Exercise goal:
Reproduce the lines from the one holding "read_messages 0 sample_read" to the end of the entries. Include both ends and change nothing.
--- Source data ---
Lemma update1_eq c d : byte d -> crc_xmodem_update1 c d = steps 8 (Z.lxor c (d * 256)).
Proof. intros Hd. unfold crc_xmodem_update1. by rewrite shift_byte. Qed.

(** Two bytes enter as one word. *)
Lemma update_two c a b : reg c -> byte a -> byte b ->
  crc_xmodem_update1 (crc_xmodem_update1 c a) b = steps 16 (Z.lxor c (a * 256 + b)).
Proof.
  intros Hc Ha Hb. rewrite !update1_eq, <- (steps_byte b) by done.
  rewrite <- steps_lxor, <- steps_add. f_equal. rewrite Z.lxor_assoc. f_equal.
  change (a * 256) with (a * 2 ^ 8). rewrite <- Z.shiftl_mul_pow2 by lia.
  rewrite lxor_shift by (exact Hb || lia). by rewrite Z.shiftl_mul_pow2 by lia. 
Qed.

Lemma update_app c l1 l2 : crc_xmodem_update c (l1 ++ l2) = crc_xmodem_update (crc_xmodem_update c l1) l2.
Proof. revert c; induction l1 as [|b l1 IH]; intros c; [done|]. apply IH. Qed.

Lemma update_all_reg c l : reg c -> reg (crc_xmodem_update c l).
Proof. revert c; induction l as [|b l IH]; intros c Hc; [done|]. apply IH, update_reg. Qed.

Lemma update1_inj c c' d : reg c -> reg c' -> byte d ->
  crc_xmodem_update1 c d = crc_xmodem_update1 c' d -> c = c'.
Proof.
  intros Hc Hc' Hd H. rewrite !update1_eq in H by done.
  assert (reg (d * 256)) as Hr by (unfold byte, reg in *; lia).
  apply (steps_inj 8) in H; [|by apply lxor_reg..].
  apply (f_equal (Z.lxor (d * 256))) in H.
  by rewrite !(Z.lxor_comm _ (d * 256)), <- !Z.lxor_assoc, Z.lxor_nilpotent, !Z.lxor_0_l in H.
Qed.
Lemma pl_words_children cs pl pl' : pl_words pl -> emit_children cs pl = Ok pl' -> pl_words pl'.
Proof.
  revert pl; induction cs as [|c cs IH]; intros pl Hpl; cbn [emit_children]; intros H; inv_ok; [done|]. apply (IH x); [|done].
  revert H. unfold emit_child.
  assert (forall v, emit c (get_vector pl (current pl)) = Ok v -> pl_words (set_vector pl (current pl) v)) as Hv.
  { intros v Hv. pose proof (words_at_emit c _ (pl_words_get pl (current pl) Hpl)) as Hk. rewrite Hv in Hk. by apply pl_words_set. }
  destruct Hpl as [H1 H2]. destruct (node_kind c); try (intros H; inv_ok; by apply Hv).
  - destruct (om_find eventId _); [done|]. intros H. inv_ok. split; cbn; [apply table_words_set; [done|constructor]|done].
  - destruct (om_find subroutineId _); [done|]. intros H. inv_ok. split; cbn; [done|apply table_words_set; [done|constructor]].
Qed.

Lemma pl_words_analyze cs cur d pl pl' : pl_words pl -> analyze_depth cs cur d pl = Ok pl' -> pl_words pl'.
Proof.
  revert cur d pl. induction cs as [|c cs IH]; intros cur d pl Hpl; cbn [analyze_depth]; cbv zeta.
  - intros [= <-]. apply pl_words_set; [done|]. by apply (pl_words_get pl cur).
  - assert (pl_words (set_vector pl cur (set_maxStackDepth (get_vector pl cur) d))) as Hc by (apply pl_words_set; [done|by apply (pl_words_get pl cur)]).
    destruct (node_kind c); intros H; inv_ok; (eapply IH; [|eassumption]; assumption).
Qed.

Lemma words_program n pl : emit_program n PreLink_init = Ok pl -> pl_words pl.
Proof.
  unfold emit_program. destruct (node_kind n); try done. intros H. inv_ok. eapply pl_words_analyze; [|exact H0]. eapply pl_words_children; [|exact H].
  split; cbn; repeat constructor.
Qed.

Lemma words_change_stop skip l : words l -> words (change_stop skip l).
Proof.
  revert skip. induction l as [|e l IH]; intros skip Hl; [destruct skip; constructor|]. apply Forall_cons_1 in Hl as [He Hl].
  destruct skip as [|skip]; cbn [change_stop]; [|constructor; [done|by apply IH]]. cbv zeta. constructor; [|by apply IH]. destruct (is_op _ e); [by vm_compute|done].
Qed.

Lemma words_terminate table id v v' : words (code v) -> terminate_sub table id v = Ok v' -> words (code v').
Proof.
  intros Hv. unfold terminate_sub. destruct (is_empty v); [intros H; inv_ok; auto with words|].
  assert (words (code (changeStopToRetSub v))) as Hc by (by apply words_change_stop). cbv zeta. destruct (_ =? _); intros [= <-]; [done|auto with words].
Qed.

Lemma pl_words_fixup table pl pl' : pl_words pl -> fixup table pl = Ok pl' -> pl_words pl'.
Proof.
  intros [He Hs]. unfold fixup. intros H. inv_ok. apply mapR_Forall2 in H. split; unfold table_words; cbn.
  - apply Forall_forall. intros kv Hin. apply list_elem_of_In, in_map_iff in Hin as (y & <- & [Hin _]%filter_In). apply list_elem_of_In in Hin.
    unfold table_words in He. rewrite Forall_forall in He. cbn. unfold terminate_event. apply words_push; [by apply He|apply word_element].
  - induction H as [|a b l l' Hab _ IH]; [constructor|]. apply Forall_cons_1 in Hs as [Ha Hs]. inv_ok. constructor; [|by apply IH]. cbn. by eapply words_terminate.
Qed.

Lemma words_event_table evs addr : words (event_table evs addr).
Proof. revert addr. induction evs as [|[id v] evs IH]; intros addr; [constructor|]. cbn [event_table]. constructor; [apply word_element|]. constructor; [apply word_element|]. apply IH. Qed.

Lemma words_codes m : table_words m -> words (mjoin (List.map (fun kv => code (snd kv)) m)).
Proof. induction 1 as [|kv m H _ IH]; [constructor|]. cbn. by apply words_app. Qed.

Lemma words_link_subs subs acc table acc' table' : table_words subs -> words acc -> link_subs subs acc table = Ok (acc', table') -> words acc'.
Proof.
  revert acc table. induction subs as [|[id v] subs IH]; intros acc table Hs Ha; cbn [link_subs]; intros H; inv_ok; [done|].
  apply Forall_cons_1 in Hs as [Hv Hs]. eapply IH; [done| |eassumption]. by apply words_app.
Qed.

Lemma words_resolve table skip l l' : words l -> resolve_calls table skip l = Ok l' -> words l'.
Proof.
  revert skip l'. induction l as [|e l IH]; intros skip l' Hl; [destruct skip; intros [= <-]; constructor|]. apply Forall_cons_1 in Hl as [He Hl].
  destruct skip as [|skip]; cbn [resolve_calls]; intros H; inv_ok; (constructor; [|by eapply IH]); [|done].
  destruct (is_op _ e); inv_ok; [apply uint16_u16|done].
Qed.

Lemma words_link size pl table ok l table' : pl_words pl -> link size pl table = Ok (ok, l, table') -> words l.
Proof.
  intros [He Hs]. unfold link. cbv zeta. intros H. inv_ok. destruct x as [vec3 t3]. inv_ok. eapply words_resolve; [|eassumption].
  eapply words_link_subs; [exact Hs| |eassumption]. apply words_app; [constructor; [apply word_element|apply words_event_table]|by apply words_codes].
Qed.

Lemma words_generate c program l n c' : generate c program = Ok (Compiled l n, c') -> words l.
Proof.
  unfold generate. cbv zeta. intros H. inv_ok. destruct x1; cbn [negb] in *; [|discriminate]. inv_ok. destruct x1 as [[ok v] table].
  destruct ok; cbn [negb] in *; [|discriminate]. inv_ok.
  match goal with Hl : link _ _ _ = _ |- _ => eapply words_link; [|exact Hl] end. eapply pl_words_fixup; [|eassumption]. by eapply words_program.
Qed.

Lemma try_stage_Ok {A} c (r : res error A) k x n c' : try_stage c r k = Ok (Compiled x n, c') -> exists a, r = Ok a /\ k a = Ok (Compiled x n, c').
Proof. destruct r; cbn; try discriminate. eauto. Qed.

Lemma words_compile al u src c l n c' : compile al u src c = Ok (Compiled l n, c') -> words l.
Proof.
  unfold compile. cbv zeta. destruct (_ <? _); [discriminate|].
  intros (? & _ & H1)%try_stage_Ok. apply try_stage_Ok in H1 as ([? ?] & _ & H2). apply try_stage_Ok in H2 as (? & _ & H3).
  apply try_stage_Ok in H3 as (? & _ & H4). apply try_stage_Ok in H4 as ([? ?] & _ & H5). apply try_stage_Ok in H5 as ([? ?] & _ & H6).
  apply try_stage_Ok in H6 as (? & _ & H7). apply bind_Ok in H7 as (? & _ & H8). by eapply words_generate.
Qed.

(** ** The way to the robot *)

(** A message of bytecode fits a frame and arrives with its members. *)
Lemma chunk_framed u m id at_ : chunk_dest m = Some id -> type m = ASEBA_MESSAGE_SET_BYTECODE -> (List.length (chunk m) <= 256)%nat ->
  chunk_start m = Some at_ -> uint16 id -> uint16 at_ -> Forall uint16 (chunk m) -> framed u m /\ received u (body m) = body m.
Proof.
  destruct m as [s t b]. unfold chunk_dest, chunk_start, chunk, framed, known. cbn [body type]. destruct b; try discriminate.
  destruct m as [[dest] start bytecode]. cbn [SetBytecode.cmd SetBytecode.start SetBytecode.bytecode CmdMessage.dest].
  intros [= ->] -> Hl [= ->] Hi Ha Hb. split; [|done]. split_and!; try done.
  cbn [wire SetBytecode.cmd SetBytecode.start SetBytecode.bytecode]. rewrite !length_app.
  change (List.length (u16_bytes at_)) with 2%nat. change (List.length (cmd_bytes (CmdMessage.mk id))) with 2%nat.
  assert (List.length (MsgSpec.words bytecode) = 2 * List.length bytecode)%nat as ->; [|lia].
  clear. induction bytecode as [|w l IH]; [done|]. change (MsgSpec.words (w :: l)) with (u16_bytes w ++ MsgSpec.words l). rewrite length_app, IH. change (List.length (u16_bytes w)) with 2%nat. cbn [List.length]. lia.
Qed.

Lemma chunks_framed u id l : forall a, consecutive a l -> 0 <= a -> a + Z.of_nat (List.length (mjoin (List.map chunk l))) < 65536 -> uint16 id ->
  Forall (fun m => chunk_dest m = Some id /\ type m = ASEBA_MESSAGE_SET_BYTECODE /\ (List.length (chunk m) <= 256)%nat) l ->
  Forall uint16 (mjoin (List.map chunk l)) -> Forall (fun m => framed u m /\ received u (body m) = body m) l.
Proof.
  induction l as [|m l IH]; intros a Hc Ha Hb Hi Hm Hw; [constructor|]. change (mjoin (List.map chunk (m :: l))) with (chunk m ++ mjoin (List.map chunk l)) in *. destruct Hc as [Hs Hc].
  rewrite length_app in Hb. apply Forall_cons_1 in Hm as [(Hd & Ht & Hl) Hm]. apply Forall_app in Hw as [Hw1 Hw2]. constructor.
  - eapply chunk_framed; try done. unfold uint16. lia.
  - apply (IH (a + Z.of_nat (List.length (chunk m)))); try done; lia.
Qed.

(** What the other side reads. *)
Definition arrived (m : Message) : Message := mkMessage ASEBA_DEST_DEBUG (type m) (body m).

Lemma consecutive_arrived a l : consecutive a l -> consecutive a (List.map arrived l).
Proof. revert a. induction l as [|m l IH]; intros a; [done|]. cbn [List.map consecutive]. intros [H1 H2]. split; [exact H1|]. by apply IH. Qed.

(** C2: a program that the compiler accepts for a target of less than 2^16 words
    is cut into messages, written to a stream and read from it, whatever
    follows; the messages that arrive are for the robot, each continues where
    the one before it ends, from address 0, and together they are the words of
    the program, which fit the bytecode memory of the target. *)
Theorem program_deployed al u u' async_read src c code n c' id rest :
  (forall s k, (k <= List.length s)%nat -> async_read s k = (false, take k s, drop k s)) ->
  len src < 2147483648 -> 0 <= uid c < 4294967296 -> bytecodeSize (targetDescription c) < 65536 -> uint16 id ->
  compile al u src c = Ok (Compiled code n, c') ->
  exists ms bytes got,
    sendBytecode [] id (List.map bytecode code) = Some ms /\ mapR write_buffer ms = Ok bytes /\
    read_messages u' async_read (List.length ms) (mjoin bytes ++ rest) = Ok (List.map Some got, rest) /\
    Forall (fun m => chunk_dest m = Some id) got /\ consecutive 0 got /\
    mjoin (List.map chunk got) = List.map bytecode code /\
    Z.of_nat (List.length (mjoin (List.map chunk got))) <= bytecodeSize (targetDescription c).
Proof.
  intros Hr Hs Hu Ht Hi Hc. pose proof (compile_outcome al u src c Hs Hu) as Ho. rewrite Hc in Ho. destruct Ho as [Hlen _].
  apply words_compile in Hc. rewrite <- (length_map bytecode code) in Hlen.
  destruct (sendBytecode_covers [] id (List.map bytecode code)) as (ms & Hms & Hcons & Hf & Hj); [lia|]. cbn [app] in Hms.
  assert (Forall (fun m => framed u' m /\ received u' (body m) = body m) ms) as Hfr.
  { apply (chunks_framed u' id ms 0); rewrite ?Hj; try done; try lia. apply Forall_forall. intros w (e & <- & Hin)%list_elem_of_In%in_map_iff.
    apply list_elem_of_In in Hin. unfold words in Hc. rewrite Forall_forall in Hc. by apply Hc. }
  destruct (read_stream u' async_read Hr ms rest) as (bytes & Hb & Hread); [by eapply Forall_impl; [exact Hfr|]; intros m []|].
  assert (List.map chunk (List.map arrived ms) = List.map chunk ms) as Hch by (rewrite List.map_map; reflexivity).
  exists ms, bytes, (List.map arrived ms). rewrite Hch, Hj.
  split_and!; try done.
  - rewrite Hread, List.map_map. do 2 f_equal. apply map_ext_in. intros m Hin%list_elem_of_In. rewrite Forall_forall in Hfr. by destruct (Hfr m Hin) as [_ ->].
  - apply Forall_forall. intros m (m' & <- & Hin)%list_elem_of_In%in_map_iff. apply list_elem_of_In in Hin. rewrite Forall_forall in Hf. by destruct (Hf m' Hin).
  - by apply consecutive_arrived.
Qed.

Lemma program_deployed_witness : exists code n c' ms bytes got,
  compile ascii_alnum 0 sample_source sample_compiler = Ok (Compiled code n, c') /\ code <> [] /\
  sendBytecode [] 7 (List.map bytecode code) = Some ms /\ mapR write_buffer ms = Ok bytes /\
  read_messages 0 sample_read (List.length ms) (mjoin bytes ++ [1]) = Ok (List.map Some got, [1]) /\
  mjoin (List.map chunk got) = List.map bytecode code.
Proof.
  destruct (compile ascii_alnum 0 sample_source sample_compiler) as [[[code n|e] c']|e| | |] eqn:E; [|exfalso; vm_compute in E; discriminate E..].
  destruct (program_deployed ascii_alnum 0 0 sample_read sample_source sample_compiler code n c' 7 [1]) as (ms & bytes & got & H1 & H2 & H3 & _ & _ & H4 & _);
    [intros s k H; unfold sample_read; by rewrite (proj2 (Nat.leb_le _ _))|vm_compute; reflexivity|vm_compute; split; [discriminate|reflexivity]|vm_compute; reflexivity|unfold uint16; lia|exact E|].
  exists code, n, c', ms, bytes, got. split_and!; [reflexivity|vm_compute in E; by injection E as <-|exact H1|exact H2|exact H3|exact H4].
Defined.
---
Result of this exercise:
  read_messages 0 sample_read (List.length ms) (mjoin bytes ++ [1]) = Ok (List.map Some got, [1]) /\
  mjoin (List.map chunk got) = List.map bytecode code.
Proof.
  destruct (compile ascii_alnum 0 sample_source sample_compiler) as [[[code n|e] c']|e| | |] eqn:E; [|exfalso; vm_compute in E; discriminate E..].
  destruct (program_deployed ascii_alnum 0 0 sample_read sample_source sample_compiler code n c' 7 [1]) as (ms & bytes & got & H1 & H2 & H3 & _ & _ & H4 & _);
    [intros s k H; unfold sample_read; by rewrite (proj2 (Nat.leb_le _ _))|vm_compute; reflexivity|vm_compute; split; [discriminate|reflexivity]|vm_compute; reflexivity|unfold uint16; lia|exact E|].
  exists code, n, c', ms, bytes, got. split_and!; [reflexivity|vm_compute in E; by injection E as <-|exact H1|exact H2|exact H3|exact H4].
Defined.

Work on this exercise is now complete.